OpenEO Processes Dask

June 26, 2026 · View on GitHub

Poetry PyPI - Status PyPI Python Version codecov

openeo-processes-dask is a collection of Python implementations of OpenEO processes based on the xarray/dask ecosystem. It is intended to be used alongside with openeo-pg-parser-networkx, which handles the parsing and execution of OpenEO process graphs. There you'll also find a tutorial on how to register process implementations from an arbitrary source (e.g. this repo) to the registry of available processes.

Installation

Conda-forge provides GDAL system libraries and Python bindings as a single coherent package. Once installed, pip does not need to touch GDAL at all.

conda create -n openeo_processes_dask -c conda-forge python=3.12 gdal
conda activate openeo_processes_dask
pip install openeo-processes-dask[implementations]

Micromamba (lightweight alternative):

micromamba create -n openeo_processes_dask -c conda-forge python=3.12 gdal
micromamba activate openeo_processes_dask
pip install openeo-processes-dask[implementations]

System packages (Ubuntu/Debian)

If you already have GDAL system libraries, pin the pip gdal wheel to the matching version. Ubuntu 24.04 ships GDAL 3.8.4 — the minimum version required for system-level installation:

sudo apt-get install gdal-bin libgdal-dev python3-gdal
pip install "gdal==$(gdal-config --version)" openeo-processes-dask[implementations]

This pin avoids the common mismatch between a pip gdal wheel and your system libgdal. When using conda (above) this is unnecessary because conda-forge provides both the library and the Python binding together.

Note that by default pip install openeo-processes-dask only installs the JSON process specs. In order to install the actual implementations, add the implementations extra as shown in the examples above.


Extra build variants

A subset of process implementations with heavy or unstable dependencies are hidden behind these extras:

  • ML processes:

    pip install openeo-processes-dask[ml]
    

⚠️ Note on GDAL: The implementations extra depends on GDAL transitively via rasterio, rioxarray, odc-stac, and geopandas. Always install GDAL first (via conda-forge or system packages) before pip-installing extras. The ml (xgboost) and deforestation (rqadeforestation) extras do not directly depend on GDAL. This project requires GDAL >=3.8.4 (the version shipped by Ubuntu 24.04) and is CI-tested against conda-forge GDAL on Python 3.10–3.13.

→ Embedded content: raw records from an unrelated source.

Lemma note_to_name_inj (n m : Z) : note_to_name n = note_to_name m → n = m.
Proof.
  rewrite !note_to_name_unfold. intros [= Heq].
  assert (Hn : 0 ≤ n mod 12 < 12) by (apply Z.mod_pos_bound; lia).
  assert (Hm : 0 ≤ m mod 12 < 12) by (apply Z.mod_pos_bound; lia).
  rewrite (Z.div_mod n 12), (Z.div_mod m 12) by lia.
  set (a := n mod 12) in *. set (b := m mod 12) in *.
  set (p := n / 12) in *. set (q := m / 12) in *.
  clearbody a b p q.
  assert (Hp : ∀ x y : Z, pretty (x - 1) = pretty (y - 1) → x = y).
  { intros x y Hxy. apply (inj pretty) in Hxy. lia. }
  assert (Ha : a = 0 ∨ a = 1 ∨ a = 2 ∨ a = 3 ∨ a = 4 ∨ a = 5 ∨ a = 6 ∨ a = 7
               ∨ a = 8 ∨ a = 9 ∨ a = 10 ∨ a = 11) by lia.
  assert (Hb : b = 0 ∨ b = 1 ∨ b = 2 ∨ b = 3 ∨ b = 4 ∨ b = 5 ∨ b = 6 ∨ b = 7
               ∨ b = 8 ∨ b = 9 ∨ b = 10 ∨ b = 11) by lia.
  clear Hn Hm.
  destruct Ha as [->|[->|[->|[->|[->|[->|[->|[->|[->|[->|[->| ->]]]]]]]]]]];
  destruct Hb as [->|[->|[->|[->|[->|[->|[->|[->|[->|[->|[->| ->]]]]]]]]]]];
    simpl in Heq; try discriminate Heq;
    first
      [ by (injection Heq as Heq; apply Hp in Heq; subst)
      | by (injection Heq as Heq; injection Heq as Heq; apply Hp in Heq; subst)
      | exfalso; injection Heq as Heq;
        first [ exact (pretty_Z_no_sharp _ _ Heq)
              | exact (pretty_Z_no_sharp _ _ (eq_sym Heq)) ] ].
Qed.

(** X1.  Every MIDI note has a name of its own.  [note_to_name] returns
    for every integer, the negative ones and those above 127 too, and two
    different integers never get the same name. *)
Theorem note_names_are_distinct (n m : Z) :
  ∃ name : string,
    note_to_name n = Ok name ∧ (note_to_name m = Ok name → n = m).
Proof.
  rewrite (note_to_name_unfold n). eexists. split; [reflexivity|].
  rewrite <- (note_to_name_unfold n). intros Heq. symmetry.
  by apply note_to_name_inj.
Qed.

End Names.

Version-ceiling policy: Library dependencies in pyproject.toml declare only minimum versions (>=X). Any upper bounds (<Y) needed for CI go into [tool.poetry.group.ci.dependencies] (or the conda ci-environment.yml pin) so downstream consumers are never blocked. Install the civersions extra if your environment also needs the ceiling.


Development environment

This package requires at least Poetry 2.2, see their docs for installation instructions.

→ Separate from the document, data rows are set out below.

Definition check_variable (test : string → bool) (st : Emitted)
    (variable : VariableDefinition) : Emitted :=
  if negb (test (variable_name variable))
  then push_issue st "variable/naming-convention" E3312
         {| opt_message := Some ("Variable name '" +:+ variable_name variable
                                 +:+ "' doesn't follow naming convention");
            opt_location := Some (at_path ("variables." +:+ variable_name variable));
            opt_suggestions := Some ["Use camelCase or snake_case naming"] |}
  else st.

(** [new RegExp(pattern)] may throw; nothing has been pushed by then. *)
Definition validateVariables (cfg : LintConfig) (variables : list VariableDefinition)
    (next : nat) : Js.completion (list LintIssue) * nat :=
  if negb (isRuleEnabled cfg "variable/naming-convention") then (Js.Normal [], next)
  else
    match pattern_RegExp (variable_pattern cfg) with
    | Invalid e => (Js.Throw e, next)
    | Compiled test =>
        let st := fold_left (check_variable test) variables ([], next) in
        (Js.Normal st.1, st.2)
    end.

(** *** validatePerformance *)

(** [nodes.reduce((sum, node) => sum + (node.weight || 0), 0)] *)
Definition totalWeight (nodes : list WorkflowNode) : Z :=
  fold_left (λ sum node, sum + default 0 (node_weight node)) nodes 0.

(** [this.config.settings?.rateLimits?.warnThreshold || 0.8] *)
Definition warnThreshold_of (cfg : LintConfig) : Q :=
  match warnThreshold <$> settings_rateLimits cfg with
  | Some t => if Qeq_bool t 0 then 8 # 10 else t
  | None => 8 # 10
  end.

(** [totalWeight > maxWeight * warnThreshold] is decided exactly, on the
    rational that [warnThreshold] denotes; the code rounds the product to
    a double, so the two can differ when the product is not a double. *)
Definition validatePerformance (cfg : LintConfig) (workflow : AutomaterWorkflow)
    (next : nat) : Emitted :=
  match workflow_nodes workflow with
  | None => ([], next)
  | Some nodes =>
      let st : Emitted := ([], next) in
      let st :=
        if isRuleEnabled cfg "perf/large-workflow" && (50 <? length nodes)%nat
        then push_issue st "perf/large-workflow" E4120
               (with_message ("Large workflow (" +:+ pretty (length nodes)
                              +:+ " nodes) may be difficult to maintain")
                             (at_path "nodes"))
        else st in
      if isRuleEnabled cfg "perf/high-weight"
      then
        let maxWeight := or_default (maxWorkflowWeight <$> settings_rateLimits cfg) 1000 in
        if negb (Qle_bool (inject_Z (totalWeight nodes))
                          (inject_Z maxWeight * warnThreshold_of cfg))
        then push_issue st "perf/high-weight" E4120
               (with_message ("Total workflow weight (" +:+ pretty (totalWeight nodes)
                              +:+ ") approaches rate limit threshold")
                             (at_path "nodes"))
        else st
      else st
  end.

(** *** Permission detection *)

(** The trigger's contribution, common to the three permission methods:
    [workflow.trigger?.event], if truthy and [in] the trigger table, is
    looked up and its entries are added to the set. An inherited member
    has no [forEach]: calling it throws. *)
Definition trigger_permissions (workflow : AutomaterWorkflow) : Js.completion JsSet.t :=
  let triggerEvent := workflow_trigger workflow ≫= trigger_event in
  if Js.truthy triggerEvent && hasTriggerPermissionMapping (default "" triggerEvent)
  then
    match Js.get TRIGGER_PERMISSION_MAPPINGS (default "" triggerEvent) with
    | Js.Own triggerPerms => Js.Normal (JsSet.add_all JsSet.empty triggerPerms)
    | _ => Js.Throw (Js.TypeError "triggerPerms.forEach is not a function")
    end
  else Js.Normal JsSet.empty.

(** [node.type === 'action' && node.action] *)
Definition is_action_node (node : WorkflowNode) : bool :=
  bool_decide (node_type node = type_action) && Js.truthy (node_action node).

Definition action_of (node : WorkflowNode) : string := default "" (node_action node).

(** The node loop of [detectRequiredPermissions]. *)
Fixpoint required_of_nodes (nodes : list WorkflowNode) (requiredPermissions : JsSet.t) :
    Js.completion JsSet.t :=
  match nodes with
  | [] => Js.Normal requiredPermissions
  | node :: rest =>
      if is_action_node node && hasActionPermissionMapping (action_of node)
      then
        match Js.get ACTION_PERMISSION_MAPPINGS (action_of node) with
        | Js.Own actionPerms =>
            required_of_nodes rest (JsSet.add_all requiredPermissions actionPerms)
        | _ => Js.Throw (Js.TypeError "actionPerms.forEach is not a function")
        end
      else required_of_nodes rest requiredPermissions
  end.

(** [detectRequiredPermissions]: it writes nothing. Iterating a missing
    node list throws. *)
Definition detectRequiredPermissions (workflow : AutomaterWorkflow) :
    Js.completion (list string) :=
  Js.bind (trigger_permissions workflow) (λ requiredPermissions,
    match workflow_nodes workflow with
    | None => Js.Throw (Js.TypeError "workflow.nodes is not iterable")
    | Some nodes =>
        Js.bind (required_of_nodes nodes requiredPermissions) (λ requiredPermissions,
          Js.Normal (Js.sort (JsSet.to_array requiredPermissions)))
    end).

Definition set_node_permissions (node : WorkflowNode) (p : list string) : WorkflowNode :=
  {| node_id := node_id node; node_type := node_type node;
     node_action := node_action node; node_connections := node_connections node;
     node_weight := node_weight node; node_permissions := Some p |}.

Definition set_workflow_nodes (w : AutomaterWorkflow) (nodes : list WorkflowNode) :
    AutomaterWorkflow :=
  {| workflow_id := workflow_id w; workflow_name := workflow_name w;
     workflow_version := workflow_version w; workflow_trigger := workflow_trigger w;
     workflow_nodes := Some nodes; workflow_permissions := workflow_permissions w;
     workflow_variables := workflow_variables w |}.

Definition set_workflow_permissions (w : AutomaterWorkflow) (p : list string) :
    AutomaterWorkflow :=
  {| workflow_id := workflow_id w; workflow_name := workflow_name w;
     workflow_version := workflow_version w; workflow_trigger := workflow_trigger w;
     workflow_nodes := workflow_nodes w; workflow_permissions := Some p;
     workflow_variables := workflow_variables w |}.

(** What the node loop of [detectAndValidatePermissions] leaves behind:
    how it completed (with the set), the issues and the counter, and the
    node objects as it wrote them (a throw keeps the writes made so far). *)
Record Detected : Type := {
  detected : Js.completion JsSet.t;
  detected_issues : Emitted;
  detected_nodes : list WorkflowNode;
}.

Fixpoint detect_nodes (cfg : LintConfig) (nodes : list WorkflowNode)
    (requiredPermissions : JsSet.t) (st : Emitted) : Detected :=
  match nodes with
  | [] => {| detected := Js.Normal requiredPermissions; detected_issues := st;
             detected_nodes := [] |}
  | node :: rest =>
      if is_action_node node
      then
        match Js.get ACTION_PERMISSION_MAPPINGS (action_of node) with
        | Js.Own actionPerms =>
            let d := detect_nodes cfg rest (JsSet.add_all requiredPermissions actionPerms) st in
            {| detected := detected d; detected_issues := detected_issues d;
               detected_nodes := set_node_permissions node actionPerms :: detected_nodes d |}
        | Js.Inherited _ =>
            {| detected := Js.Throw (Js.TypeError "actionPerms.forEach is not a function");
               detected_issues := st; detected_nodes := node :: rest |}
        | Js.Undefined =>
            let st :=
              if isRuleEnabled cfg "security/missing-permissions"
              then push_issue st "security/missing-permissions" E3311
                     {| opt_message := Some ("Unknown action '" +:+ action_of node
                                             +:+ "' - cannot detect required permissions");
                        opt_location := Some (at_node (node_id node));
                        opt_suggestions := Some
                          [ "Check if action is implemented in permission-mappings.ts";
                            "Add permission mapping for this action type" ] |}
              else st in
            let d := detect_nodes cfg rest requiredPermissions st in
            {| detected := detected d; detected_issues := detected_issues d;
               detected_nodes := set_node_permissions node [] :: detected_nodes d |}
        end
      else
        let d := detect_nodes cfg rest requiredPermissions st in
        {| detected := detected d; detected_issues := detected_issues d;
           detected_nodes := node :: detected_nodes d |}
  end.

Clone the repository with --recurse-submodules to also fetch the process specs:

git clone --recurse-submodules git@github.com:Open-EO/openeo-processes-dask.git

Development setup (CI pattern — conda-forge GDAL + Poetry):

# 1. Create conda env with GDAL (mirrors `.github/ci-environment.yml`)
conda create -n openeo_processes_dask_dev -c conda-forge python=3.12 gdal
conda activate openeo_processes_dask_dev

# 2. Install Poetry deps into the conda env
poetry config virtualenvs.create false
poetry install --with dev,ci --all-extras

# 3. Verify GDAL
gdalinfo --version
python -c "from osgeo import gdal; print('GDAL Python:', gdal.__version__)"

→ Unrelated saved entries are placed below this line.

Lemma draw_object_spec fmt x y z mat label texmat w :
  wf w ->
  draw_object fmt x y z mat label texmat w = (Ok tt, composed fmt x y z mat label texmat w).
Proof.
  intros (Hmode & Hscene & Hkids).
  unfold draw_object. msimpl.
  unfold primitive_cylinder_add. msimpl.
  unfold in_object_mode at 1. wsimpl. rewrite Hmode. msimpl.
  step operator_add_ok. msimpl.
  unfold data_materials_append at 1, update_object at 1, get_object at 1. msimpl.
  rewrite lookup_snoc by pos. simpl mjoin. msimpl.
  rewrite insert_snoc by pos.
  unfold set_name, update_object at 1, get_object at 1. msimpl.
  rewrite !insert_snoc by pos. rewrite lookup_snoc by pos. simpl mjoin. msimpl.
  rewrite object_names_app, object_names_deselect_all. simpl (object_names [None]).
  rewrite app_nil_r. rewrite insert_snoc by pos.
  fold (marker_name fmt x y z w).
  unfold new_text. msimpl.
  unfold curves_new, set_body. msimpl. rewrite insert_insert_eq.
  fold (curve_name fmt x y z w).
  unfold objects_new, add_object. msimpl.
  rewrite object_names_app, object_names_deselect_all.
  simpl (object_names [Some _]).
  fold (label_name fmt x y z w).
  rewrite length_app, length_deselect_all. simpl length. rewrite Nat.add_1_r.
  rewrite <- app_assoc. simpl app.
  unfold scene_objects_link. msimpl.
  rewrite decide_False.
  2:{ destruct (_ ≫= _); rewrite ?elem_of_app, ?list_elem_of_singleton;
      rewrite Forall_forall in Hscene; intros H;
      [|destruct H as [H|H]; [|lia]]; apply Hscene in H; lia. }
  msimpl.
  upd1. unfold data_materials_append at 1. upd1.
  unfold get_object at 1. msimpl. rewrite lookup_pair_1 by pos. simpl mjoin. msimpl.
  unfold objects_getitem at 1. msimpl.
  rewrite (find_object_pair_1 _ _ _ _ (S (length (objects w)))).
  2:{ rewrite object_names_app, object_names_deselect_all. apply unique_name_fresh. }
  2:{ reflexivity. }
  2:{ by rewrite length_deselect_all. }
  simpl fmap. msimpl.
  unfold select_set at 1. upd1.
  unfold object_convert_mesh. msimpl.
  unfold get_object at 1. msimpl. rewrite lookup_pair_0 by pos. simpl mjoin. msimpl.
  unfold map_objects. msimpl.
  rewrite fmap_app, convert_deselect_all.
  simpl fmap. unfold convert_one. wsimpl. rewrite lookup_insert_eq. simpl default.
  unfold select_set at 1. upd0.
  unfold mode_set_edit. msimpl.
  unfold get_object at 1. msimpl. rewrite lookup_pair_0 by pos. simpl mjoin. msimpl.
  rewrite editable_from_app, editable_from_deselect_all by pos.
  rewrite Nat.add_0_l, length_deselect_all, editable_from_pair by done.
  unfold mesh_select_all, editing_mesh. msimpl. cbn [mbind option_bind].
  rewrite lookup_pair_0 by pos. simpl. msimpl.
  unfold extrude_region_move, editing_mesh. msimpl. cbn [mbind option_bind].
  rewrite lookup_pair_0 by pos. simpl. msimpl.
  rewrite extrude_from_app, extrude_from_outside.
  2:{ repeat constructor; pos. }
  rewrite Nat.add_0_l, length_deselect_all, extrude_from_pair. wsimpl.
  unfold mode_set_object. msimpl.
  unfold select_all at 1. msimpl. unfold map_objects. msimpl.
  rewrite fmap_app. fold (deselect_all (deselect_all (objects w))).
  rewrite deselect_all_idem. simpl fmap. wsimpl.
  unfold get_object at 1. msimpl. rewrite lookup_pair_0 by pos. simpl mjoin. msimpl.
  unfold objects_getitem at 1. msimpl.
  rewrite (find_object_pair_0 _ _ _ _ (length (objects w))).
  2:{ rewrite object_names_deselect_all. apply unique_name_fresh. }
  2:{ reflexivity. }
  2:{ by rewrite length_deselect_all. }
  simpl fmap. msimpl.
  unfold get_object at 1. msimpl. rewrite lookup_pair_1 by pos. simpl mjoin. msimpl.
  unfold objects_getitem at 1. msimpl.
  rewrite (find_object_pair_1 _ _ _ _ (S (length (objects w)))).
  2:{ rewrite object_names_app, object_names_deselect_all. apply unique_name_fresh. }
  2:{ reflexivity. }
  2:{ by rewrite length_deselect_all. }
  simpl fmap. msimpl.
  unfold select_set at 1. upd0. unfold select_set at 1. upd1.
  upd1. upd1.
  unfold collections_new. msimpl.
  set (cs := match active_collection w ≫= _ with
             | Some (c, coll) => <[c := _]> (collections w)
             | None => collections w
             end).
  set (gk := fresh_string (label +:+ "_led") cs).
  assert (Hfresh : cs !! gk = None) by apply fresh_string_fresh.
  assert (Hgrow : forall c, is_Some (collections w !! c) -> is_Some (cs !! c)).
  { intros c Hc. subst cs. destruct (_ ≫= _) as [[c' coll]|]; [|done].
    destruct (decide (c' = c)) as [->|Hne].
    - rewrite lookup_insert_eq. eauto.
    - by rewrite lookup_insert_ne. }
  unfold scene_children_link. msimpl.
  rewrite decide_False.
  2:{ intros Hin. rewrite Forall_forall in Hkids.
      apply Hkids, Hgrow in Hin. rewrite Hfresh in Hin. by destruct Hin. }
  msimpl.
  unfold collection_objects_link at 1. msimpl. rewrite lookup_insert_eq. msimpl.
  rewrite decide_False by (by intros ?%elem_of_nil). msimpl.
  rewrite insert_insert_eq.
  unfold collection_objects_link at 1. msimpl. rewrite lookup_insert_eq. msimpl.
  rewrite decide_False by (rewrite list_elem_of_In; simpl; lia). msimpl.
  rewrite insert_insert_eq.
  unfold select_all at 1. msimpl. unfold map_objects. msimpl.
  rewrite fmap_app. fold (deselect_all (deselect_all (objects w))).
  rewrite deselect_all_idem. simpl fmap. wsimpl.
  rewrite <- (app_assoc (trace w)).
  reflexivity.
Qed.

poetry config virtualenvs.create false ensures GDAL from conda-forge is visible to pip-installed geospatial packages (rasterio, rioxarray, etc.). Without this, Poetry's isolated venv may not find the conda-forge GDAL libraries.


To add a new core dependency run:

poetry add some_new_dependency

To add a new development dependency run:

poetry add some_new_dependency --group dev

To run the test suite run:

poetry run python -m pytest

Note that you can also use the virtual environment that's generated by poetry as the kernel for the ipynb notebooks.

Pre-commit hooks

This repo makes use of pre-commit hooks to enforce linting & a few sanity checks. In a fresh development setup, install the hooks using poetry run pre-commit install. These will then automatically be checked against your changes before making the commit.

Specs

The json specs for the individual processes are tracked as a git submodule in openeo_processes_dask/specs/openeo-processes. The raw json for a specific process can be imported using from openeo_processes_dask.specs import reduce_dimension.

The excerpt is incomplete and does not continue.